Vangelo della Settimana.

Commento Vangelo della Settimana

TRENTATREESIMA DOMENICA DEL TEMPO ORDINARIO


Dal Vangelo secondo Marco


In quel tempo, Gesù disse ai suoi discepoli:
«In quei giorni, dopo quella tribolazione, il sole si oscurerà, la luna non darà
più la sua luce, le stelle cadranno dal cielo e le potenze che sono nei cieli
saranno sconvolte.


Allora vedranno il Figlio dell’uomo venire sulle nubi con grande potenza e
gloria. Egli manderà gli angeli e radunerà i suoi eletti dai quattro venti,
dall’estremità della terra fino all’estremità del cielo.


Dalla pianta di fico imparate la parabola: quando ormai il suo ramo diventa
tenero e spuntano le foglie, sapete che l’estate è vicina. Così anche voi:
quando vedrete accadere queste cose, sappiate che egli è vicino, è alle porte.
In verità io vi dico: non passerà questa generazione prima che tutto questo
avvenga. Il cielo e la terra passeranno, ma le mie parole non passeranno.


Quanto però a quel giorno o a quell’ora, nessuno lo sa, né gli angeli nel cielo
né il Figlio, eccetto il Padre».
Parola del Signore


I nostri vicini di rito ambrosiano (Diocesi di Milano e alcune comunità nei
dintorni) iniziano questa domenica l’Avvento: sette settimane di Avvento…
Sono più fortunati di noi, perché hanno modo di gustare meglio un qualcosa
che il nostro frenetico mondo non sa più dove trovare: l’attesa.
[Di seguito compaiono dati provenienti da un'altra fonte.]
Definition run (g : Generator) (prog : list (list nat * Op)) : Generator :=
  foldl call g prog.

(** No stored value has a double quote or a [<], in any element. *)
#[warnings="-register-all"]
Inductive tree_safe : Element -> Prop :=
| tree_safe_node tag attrs children content :
    map_Forall (fun _ v => quote_safe v = true) attrs ->
    Forall tree_safe children ->
    tree_safe (mkElement tag attrs children content).

End Rev1.

(** ** What the further statements speak of *)

(** Escaped text: none of the four markup bytes, and [&] only at the head
    of an entity. *)
Definition text_safe (s : string) : bool := no_markup s && amp_begins_entity s.

(** [all_elements P e]: [P] holds of the attributes and of the text of
    every element of the tree [e]. *)
#[warnings="-register-all"]
Inductive all_elements (P : Attributes -> string -> Prop) : Element -> Prop :=
| all_elements_node tag attrs children content :
    P attrs content ->
    Forall (all_elements P) children ->
    all_elements P (mkElement tag attrs children content).



(** At most one attribute. *)
Definition few_attrs (a : Attributes) : Prop := size a <= 1.

(** The walk in the order opposite to that of [rangeMapOrder]. *)
Definition rangeReversed (_ : list nat) (m : Attributes) : list (string * list string) :=
  reverse (map_to_list m).

(** The policy table of the earlier revision holds the escaper and the URL
    sanitizer only. *)
Definition table_sanitizes (net_url : NetURL) (m : gmap string attributeConfig) : Prop :=
  map_Forall (fun _ c => c = escapeConfig ∨ c = urlConfig net_url) m.

(** * Properties *)

#[local] Arguments String.append !_ _ / : simpl nomatch.

(** ** Bytes of an appended string *)

Lemma bytes_app (s t : string) : bytes (s +:+ t) = bytes s ++ bytes t.
Proof. induction s as [|c s IH]; simpl; [reflexivity|]. unfold bytes in *; simpl. by rewrite IH. Qed.

Lemma append_assoc (s t u : string) : (s +:+ t) +:+ u = s +:+ (t +:+ u).
Proof. induction s as [|c s IH]; simpl; [reflexivity|]. by rewrite IH. Qed.

Lemma append_nil_r (s : string) : s +:+ "" = s.
Proof. induction s as [|c s IH]; simpl; [reflexivity|]. by rewrite IH. Qed.

Lemma all_bytes_app p s t : all_bytes p (s +:+ t) = all_bytes p s && all_bytes p t.
Proof. unfold all_bytes. by rewrite bytes_app, forallb_app. Qed.

(** ** The escaper *)

Lemma htmlEscaper_no_markup c : no_markup (htmlEscaper c) = true.
Proof. destruct c as [[] [] [] [] [] [] [] []]; reflexivity. Qed.

Lemma htmlEscaper_plain c : special_byte c = false -> htmlEscaper c = String c "".
Proof. destruct c as [[] [] [] [] [] [] [] []]; (reflexivity || discriminate). Qed.

Lemma html_EscapeString_app s t :
  html_EscapeString (s +:+ t) = html_EscapeString s +:+ html_EscapeString t.
Proof.
  induction s as [|c s IH]; [reflexivity|].
  change (html_EscapeString (String c s +:+ t))
    with (htmlEscaper c +:+ html_EscapeString (s +:+ t)).
  rewrite IH. symmetry. apply append_assoc.
Qed.

Lemma html_EscapeString_no_markup s : no_markup (html_EscapeString s) = true.
Proof.
  induction s as [|c s IH]; simpl; [reflexivity|].
  pose proof (htmlEscaper_no_markup c) as Hc.
  unfold no_markup in *. by rewrite all_bytes_app, IH, Hc.
Qed.

Lemma amp_begins_entity_escaper c t :
  amp_begins_entity t = true -> amp_begins_entity (htmlEscaper c +:+ t) = true.
Proof.
  intros Ht.
  destruct c as [[] [] [] [] [] [] [] []]; cbn; rewrite ?Ht; try reflexivity;
    destruct t; reflexivity.
Qed.

Lemma html_EscapeString_amp s : amp_begins_entity (html_EscapeString s) = true.
Proof.
  induction s as [|c s IH]; simpl; [reflexivity|].
  by apply amp_begins_entity_escaper.
Qed.

(** ** Fields *)

(** A test that holds of every byte of [s] holds of every byte of every
    field of [s]: a field is a run of bytes of [s]. *)
Lemma field_spans_all p cs cur :
  Forall (fun chunk => all_bytes p chunk.1 = true) cs ->
  all_bytes p (default "" cur) = true ->
  Forall (fun w => all_bytes p w = true) (field_spans cs cur).
Proof.
  intros Hcs. revert cur.
  induction Hcs as [|[b sp] cs Hb Hcs IH]; intros cur Hcur; simpl.
  - destruct cur; [by constructor|constructor].
  - destruct sp.
    + destruct cur; [constructor; [done|]|]; by apply IH.
    + apply IH. simpl. rewrite all_bytes_app. simpl in Hb. by rewrite Hcur, Hb.
Qed.

Lemma all_bytes_take p n s : all_bytes p s = true -> all_bytes p (take_bytes n s) = true.
Proof.
  revert s; induction n as [|n IH]; intros [|c s]; simpl; try reflexivity.
  unfold all_bytes; simpl. intros [Hc Hs]%andb_prop. rewrite Hc. by apply IH.
Qed.

Lemma all_bytes_drop p n s : all_bytes p s = true -> all_bytes p (drop_bytes n s) = true.
Proof.
  revert s; induction n as [|n IH]; intros [|c s]; simpl; try done.
  unfold all_bytes; simpl. intros [Hc Hs]%andb_prop. by apply IH.
Qed.

Lemma range_runes_all p fuel s :
  all_bytes p s = true ->
  Forall (fun chunk => all_bytes p chunk.1 = true) (range_runes fuel s).
Proof.
  revert s; induction fuel as [|fuel IH]; intros s Hs; [constructor|].
  destruct s as [|c s]; [constructor|].
  cbn [range_runes]. destruct (DecodeRuneInString (String c s)) as [r w].
  constructor; [by apply all_bytes_take|]. by apply IH, all_bytes_drop.
Qed.

Lemma strings_Fields_all p s :
  all_bytes p s = true ->
  Forall (fun w => all_bytes p w = true) (strings_Fields s).
Proof.
  intros Hs. unfold strings_Fields.
  destruct (forallb _ (bytes s)).
  - apply field_spans_all; [|done].
    unfold all_bytes in Hs. apply Forall_map.
    induction (bytes s) as [|c l IH]; [constructor|].
    simpl in Hs. apply andb_prop in Hs as [Hc Hl].
    constructor; [|by apply IH]. unfold all_bytes; simpl. by rewrite Hc.
  - apply field_spans_all; [|done]. by apply range_runes_all.
Qed.

Lemma strings_Join_all p (l : list string) sep :
  all_bytes p sep = true ->
  Forall (fun w => all_bytes p w = true) l ->
  all_bytes p (strings_Join l sep) = true.
Proof.
  intros Hsep Hl. induction Hl as [|x l Hx Hl IH]; [done|].
  destruct l as [|y l]; [done|].
  change (strings_Join (x :: y :: l) sep) with (x +:+ sep +:+ strings_Join (y :: l) sep).
  by rewrite !all_bytes_app, Hx, Hsep, IH.
Qed.

(** ** The policy table built by New *)

(** Membership in a list with a known head. *)
Ltac elem_cons := rewrite elem_of_cons; intuition congruence.

Lemma exists_in_true (m : gmap string attributeConfig) a :
  exists_in m a = true -> is_Some (m !! a).
Proof. unfold exists_in. intros H. by apply bool_decide_eq_true in H. Qed.

Lemma exists_in_false (m : gmap string attributeConfig) a :
  exists_in m a = false -> m !! a = None.
Proof.
  unfold exists_in. intros H. apply bool_decide_eq_false in H.
  by apply eq_None_not_Some.
Qed.

Lemma lookup_registerCustom (m : gmap string attributeConfig) l k :
  registerCustom m l !! k
  = if decide (k ∈ names l) then Some escapeConfig else m !! k.
Proof.
  revert m. induction l as [|a l IH]; intros m.
  - rewrite decide_False by apply not_elem_of_nil. reflexivity.
  - unfold registerCustom in *. cbn [foldl]. rewrite IH.
    change (names (a :: l)) with (Name a :: names l).
    destruct (decide (k ∈ names l)) as [Hin|Hnin].
    + rewrite decide_True; [done|]. elem_cons.
    + destruct (decide (k = Name a)) as [->|Hne].
      * rewrite lookup_insert_eq. rewrite decide_True; [done|]. elem_cons.
      * rewrite lookup_insert_ne by done. rewrite decide_False; [done|].
        elem_cons.
Qed.

Lemma defaultStep_lookup custom (m : gmap string attributeConfig) a k :
  all_escape m ->
  defaultStep custom m a !! k = if decide (k = a) then Some escapeConfig else m !! k.
Proof.
  intros Hm. unfold defaultStep.
  destruct (not_nil custom && exists_in m a) eqn:E.
  - apply andb_prop in E as [_ [c Hc]%exists_in_true].
    case_decide as Hk; [subst k|done]. rewrite Hc. f_equal. by eapply Hm.
  - case_decide as Hk; [subst k; by rewrite lookup_insert_eq|].
    by rewrite lookup_insert_ne.
Qed.

Lemma defaultStep_all_escape custom m a : all_escape m -> all_escape (defaultStep custom m a).
Proof.
  intros Hm k c. rewrite defaultStep_lookup by done.
  case_decide; [congruence|]. apply Hm.
Qed.

Lemma default_loop_lookup custom attrs (m : gmap string attributeConfig) k :
  all_escape m ->
  foldl (defaultStep custom) m attrs !! k
  = if decide (k ∈ attrs) then Some escapeConfig else m !! k.
Proof.
  revert m. induction attrs as [|a attrs IH]; intros m Hm; cbn [foldl].
  - rewrite decide_False by apply not_elem_of_nil. reflexivity.
  - rewrite IH by by apply defaultStep_all_escape.
    rewrite defaultStep_lookup by done.
    destruct (decide (k ∈ attrs)) as [Hin|Hnin].
    + rewrite decide_True; [done|]. elem_cons.
    + destruct (decide (k = a)) as [->|Hne].
      * rewrite decide_True; [done|]. elem_cons.
      * rewrite decide_False; [done|]. elem_cons.
Qed.

Section PolicyFacts.

Variable net_url : NetURL.

Lemma urlStep_Some l (m : gmap string attributeConfig) a :
  urlStep net_url (Some l) m a
  = if exists_in m a then m else registerCustom (<[a := urlConfig net_url]> m) l.
Proof. unfold urlStep. simpl. by destruct (exists_in m a). Qed.

(** With the nil slice a turn of the URL loop changes nothing. *)
Lemma urlStep_None (m : gmap string attributeConfig) a :
  urlStep net_url None m a = m.
Proof. reflexivity. Qed.

Lemma url_loop_None attrs (m : gmap string attributeConfig) :
  foldl (urlStep net_url None) m attrs = m.
Proof. revert m. induction attrs as [|a attrs IH]; intros m; simpl; [done|]. by rewrite IH. Qed.

(** A name outside the custom list: the URL loop registers the URL
    sanitizer for it when it is a URL attribute with no entry yet. *)
Lemma url_loop_other l attrs (m : gmap string attributeConfig) k :
  k ∉ names l ->
  foldl (urlStep net_url (Some l)) m attrs !! k
  = match m !! k with
    | Some c => Some c
    | None => if decide (k ∈ attrs) then Some (urlConfig net_url) else None
    end.
Proof.
  intros Hk. revert m. induction attrs as [|a attrs IH]; intros m; cbn [foldl].
  - destruct (m !! k); [done|]. rewrite decide_False by apply not_elem_of_nil. reflexivity.
  - rewrite IH, urlStep_Some.
    destruct (exists_in m a) eqn:E.
    + destruct (m !! k) eqn:Hmk; [done|].
      apply exists_in_true in E as [c Hc].
      assert (k ≠ a) by congruence.
      destruct (decide (k ∈ attrs)).
      * rewrite decide_True; [done|]. elem_cons.
      * rewrite decide_False; [done|]. elem_cons.
    + apply exists_in_false in E.
      rewrite lookup_registerCustom, decide_False by done.
      destruct (decide (k = a)) as [->|Hne].
      * rewrite lookup_insert_eq, E. rewrite decide_True; [done|]. elem_cons.
      * rewrite lookup_insert_ne by done.
        destruct (m !! k); [done|].
        destruct (decide (k ∈ attrs)).
        -- rewrite decide_True; [done|]. elem_cons.
        -- rewrite decide_False; [done|]. elem_cons.
Qed.

(** A name of the custom list: once one turn of the URL loop has reached its
    inner loop, the name is registered escape-only, and no later turn
    changes that. *)
Lemma url_loop_custom l attrs (m : gmap string attributeConfig) k :
  k ∈ names l ->
  m !! k = Some escapeConfig ∨ (∃ a, a ∈ attrs ∧ m !! a = None) ->
  foldl (urlStep net_url (Some l)) m attrs !! k = Some escapeConfig.
Proof.
  intros Hk. revert m. induction attrs as [|a attrs IH]; intros m Hm; cbn [foldl].
  - destruct Hm as [Hm|(a & Ha & _)]; [done|]. by apply elem_of_nil in Ha.
  - apply IH. rewrite urlStep_Some.
    destruct (exists_in m a) eqn:E.
    + destruct Hm as [Hm|(b & Hb & Hmb)]; [by left|].
      right. exists b. split; [|done].
      apply elem_of_cons in Hb as [->|Hb]; [|done].
      apply exists_in_true in E as [c Hc]. congruence.
    + left. by rewrite lookup_registerCustom, decide_True.
Qed.

Lemma url_not_default : Forall (fun k => k ∉ defaultAllowed) defaultAllowedUrl.
Proof. compute_done. Qed.

Lemma all_escape_empty : all_escape ∅.
Proof. intros k c. by rewrite lookup_empty. Qed.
Però l’attesa di cui parla questo Vangelo un poco ci spaventa a prima vista;
gli studiosi dicono che queste pagine hanno un linguaggio “apocalittico” e
sicuramente non molto allegro.


Ma proviamo ad andare un po’ oltre il linguaggio usato, ecco una cosa
bellissima che ci da grande consolazione: “Il cielo e la terra passeranno, ma
le mie parole non passeranno” le cantiamo spesso nell’alleluja e siamo
invitati a serbarle nel nostro cuore in questi giorni.


Consolazione perché tutte le tribolazioni e tutte le nostre ostentazioni, tutti i
nostri peccati e i nostri intrighi, tutto questo alla venuta del Signore Gesù
passerà.

Resterà solo il Signore e noi, siamo a chiamati a vigilare per
quell’ora che, eccetto il Padre, nessuno conosce.